(* ===== verification/Prelude.v ===== *)
(** * Low Context Inference: a verification development

    Low Context Inference is a proxy in front of an OpenAI-compatible
    inference endpoint.  A request is rate limited, validated, reconciled with
    the durable transcript of its conversation, turned into a prompt that fits
    a context budget (instructions, pinned memory, retrieved blocks, recent
    turns, the current request, tool definitions) and sent upstream behind a
    circuit breaker with bounded retries; the answer is passed on, captured,
    stored, chunked and indexed for later retrieval.  This development models
    that code and proves what makes it correct.

    ** Files and what they model

    Paths are below [src/context_proxy/].

    The data of Python:
    - [Prelude]: exceptions and the error monad [res], folds that can raise,
      stable sorting ([py_sorted]), sums, and the tactics and hints shared by all.
    - [PyDict], [PyString], [Json]: dicts keep insertion order; strings are
      sequences of code points up to U+00FF; JSON values come with truth value,
      equality, [len], iteration, [repr] and [json.dumps] as CPython computes them.

    The context of a request:
    - [Tokens]: [context/tokens.py], the token estimate.
    - [Planner]: [context/planner.py], units and window trimming.
    - [Reconciliation]: [conversation/reconciliation.py].
    - [Candidates], [Mmr], [Similarity]: [context/candidates.py],
      [context/query.py], [context/scoring.py], [context/mmr.py], and the
      settings of [config.py] they read.
    - [Engine]: [context/engine.py], the whole of [build].

    What is stored:
    - [Store]: [conversation/store.py] and [conversation/projection_store.py]
      over the tables of [db/migrations/], a method as one transaction;
      [Transactions]: its writers statement by statement, under the row lock.
    - [Memory]: chunks and memory records of [memory/service.py];
      [Services]: the clients of [memory/embeddings.py] and [memory/qdrant.py];
      [Collections]: concurrent calls of the latter, under its lock;
      [Retrieval]: the indexing and hybrid retrieval of [memory/service.py].
    - [Migrations]: [db/database.py].

    The inference endpoint:
    - [Resilience]: [providers/resilience.py], [providers/errors.py] and the
      send path of [providers/llm.py]; [Provider]: the provider itself, as an
      instance of the interface of [providers/base.py] that the routes use.
    - [Capture]: [capture.py] for a whole stream; [Streams]: the same generators
      and those of [providers/llm.py], step by step.
    - [Http]: [providers/headers.py] and [api/responses.py].

    The application:
    - [Validation]: [api/validation.py]; [Identity]: [conversation/identity.py].
    - [RateLimit]: [observability/ratelimit.py]; [Middleware]:
      [observability/middleware.py]; [Metrics] and [Registry]: the collectors of
      [observability/metrics.py], and those registered with what is done to them;
      [Logging]: [observability/logging_setup.py].
    - [Routes]: [api/routes.py], the chat route from body to response;
      [Internal] and [Diagnostics]: [api/routes_internal.py].
    - [Settings]: [config.py]; [Main]: [main.py], construction and lifespan;
      [Server]: the middleware, the router and all state put together.

    Concurrency:
    - [Steps]: programs of atomic steps, their interleavings with time limits and
      cancellations, and a rely-guarantee logic for them; [Concurrency]: the
      handlers as such programs, which alone are the functions of [Routes],
      [Retrieval] and [Internal]; [Stability], [Interleaving] and [Retries]: what
      concurrent requests can do to each other; [Traffic]: the whole server as such programs,
      from the middleware to the provider and back.

    Definitions keep the names of the source; a method [m] of a class [C] is
    [C_m] where [m] alone would be ambiguous.  [Engine.build] calls [Tokens],
    [Candidates] and [Mmr] the way the class does; [Planner] is the older assembly
    path over the same counter; [Routes] is proved against the class
    [LLMProvider], which [Provider] implements.

    ** How state, errors and concurrency are modelled

    A function that can raise returns [res]; mutable locals of a loop are a
    record threaded through a fold whose step is the loop's body; objects are
    records returned updated.  A store method is a transaction over a record of
    tables: it commits, or leaves the tables as they were.  The routes are
    computations over a record of the tables, the services and the provider, in
    a monad whose exceptions keep the effects made before them.  The breaker, the
    limiter and the collectors hold a lock in every method, so each method is one
    atomic function of the clock reading.

    Concurrency appears at the level at which each component can observe it: for
    the breaker as a step relation over the attempts in flight; for the migrations
    as processes under an advisory lock; for the writers of the store as statements
    under row locks, which justifies taking a transaction as one step elsewhere;
    and for whole requests as programs of steps between two [await]s.

    ** What the theorems show

    - [Server]: from accepted settings through start-up and any sequence of
      requests the tables and the index stay consistent; what is refused touches
      nothing; what is admitted gets the answer of its route.
    - [Routes]: only an accepted request that fits reaches the provider; the client
      gets what the provider said, whatever becomes of its persistence.
    - [Interleaving], [Retries]: requests that interleave, time out and are
      cancelled keep all invariants and lose nothing; whatever is sent to the provider
      meanwhile was validated, fits and holds no text of another conversation;
      concurrent retries store one answer.
    - [Traffic]: under any traffic the limiter, the tables and the index stay
      consistent, no body above the limit reaches the application, and every request
      that has ended is accounted for once; alone, the programs are the server.
    - [Transactions]: the writers of the store serialise, none leaves a trace of an
      unfinished transaction, and they never deadlock.
    - [Engine]: a plan that is built fits the budget it reports and prices
      what it sends; it keeps every instruction, pinned item and message of
      the request, and a suffix of the recent turns, in order; nothing of
      another conversation is sent; it raises exactly when the mandatory part
      does not fit; deduplication keeps the raw message.
    - [Planner]: segmentation partitions a conversation into atomic units;
      a plan fits, drops only whole oldest units, as few as needed, and raises
      exactly when the mandatory part does not fit.
    - [Reconciliation]: every verdict is justified by a relation between the
      two histories; projections that clients make are accepted.
    - [Store]: every history of transactions keeps sequence numbers dense and
      references inside their conversation and only appends; reconciliation
      appends exactly the new messages or nothing, and nothing on a retry.
    - [Mmr], [Similarity]: the selection is the greedy one; similarity is a
      symmetric measure between 0 and 1, and 0 exactly without a common word.
    - [Memory], [Retrieval]: chunking is incremental, complete and exact;
      supersession is consistent and final; retrieval is isolated and ranked, and
      degrades to its lexical leg; indexing converges.
    - [Collections]: the bootstrap of the vector store is serialised and happens once
      for every time the collection was missing, whoever fails or is cancelled.
    - [Capture], [Streams]: a message is rebuilt from any fragmentation of it; the
      passthrough is untouched; a stream that is begun is closed exactly once and
      its callback is told once of what came.
    - [Resilience]: retries are bounded and follow connect failures only; the
      breaker never loses its probe.
    - [RateLimit], [Middleware], [Registry]: the limiter's table is bounded and
      consistent over any traffic; one request through the middleware; each series
      is the sum of what was added to it.
    - [Validation], [Identity]: what an accepted payload looks like; which
      conversation a request belongs to.
    - [Internal], [Diagnostics], [Logging]: nothing behind the gate runs without
      authorization; the preview is what a request would send; the inference URL
      is reduced to host and port; credentials do not reach the logs.
    - [Settings], [Main], [Migrations]: accepted settings build a working
      application, a run of it releases what it owns, and migrations are applied in
      order and once by any number of processes.

    A few [Example]s exhibit inputs on which the code departs from what its
    comments or documents say.

    ** Bounds and fuel

    Python integers are [Z].  Floats are exact rationals [Q], so rounding is
    not modelled except where the source calls [round].  Only loops that a
    structural recursion cannot follow take fuel, and their theorems are total: the
    selection of [mmr_select] takes the number of pairs left, of which every
    iteration removes one; eviction in the rate limiter takes the size of the table,
    of which every iteration removes one entry; retries take the number of attempts
    left.

    ** Parameters

    [Json.Host] stands for the interpreter: the rendering of floats, SHA-256
    and the JSON decoder; [Capture.Utf8] for the decoder of bytes, and
    [Similarity.MathSqrt] for the square root.  [Store.Postgres] stands for the cast
    to [jsonb], which can fail, and the generated identifiers, [Memory.Uuids] and
    [Identity.SessionIds] for the parsing, printing and hashing of UUIDs,
    [Retrieval.Search] for full-text ranks, and [Diagnostics.UrlChecks] for the
    checks of bracketed and non-ASCII hosts in URLs; their laws are classes beside
    them.  The embedding and vector servers and the inference endpoint are oracles
    that answer the n-th exchange in any way.  The similarity of the engine, the
    random numbers of the backoff, the effect of a migration script, the rendering
    of a response by the web framework and its parsing of typed internal requests
    are arguments of the definitions that use them.

    ** Not modelled

    Code points above U+00FF, infinities and NaN; log lines, but for what redaction
    makes of them, and the stage timings they report; the reading of the environment
    by pydantic and the registration of routes by FastAPI; the [ping] and [aclose] of
    clients, except as the lifespan and the diagnostics call them; the connection of
    an upstream answer with an error status. *)

From Corelib Require Export ssreflect.
From stdpp Require Export base sets list list_monad strings option tactics sorting.
From Stdlib Require Export ZArith Lia.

++++

• **Problem to solve**
Search the entries for the word "source", then copy every line in which it is found.

• **Expected answer**
    Definitions keep the names of the source; a method [m] of a class [C] is
    not modelled except where the source calls [round].  Only loops that a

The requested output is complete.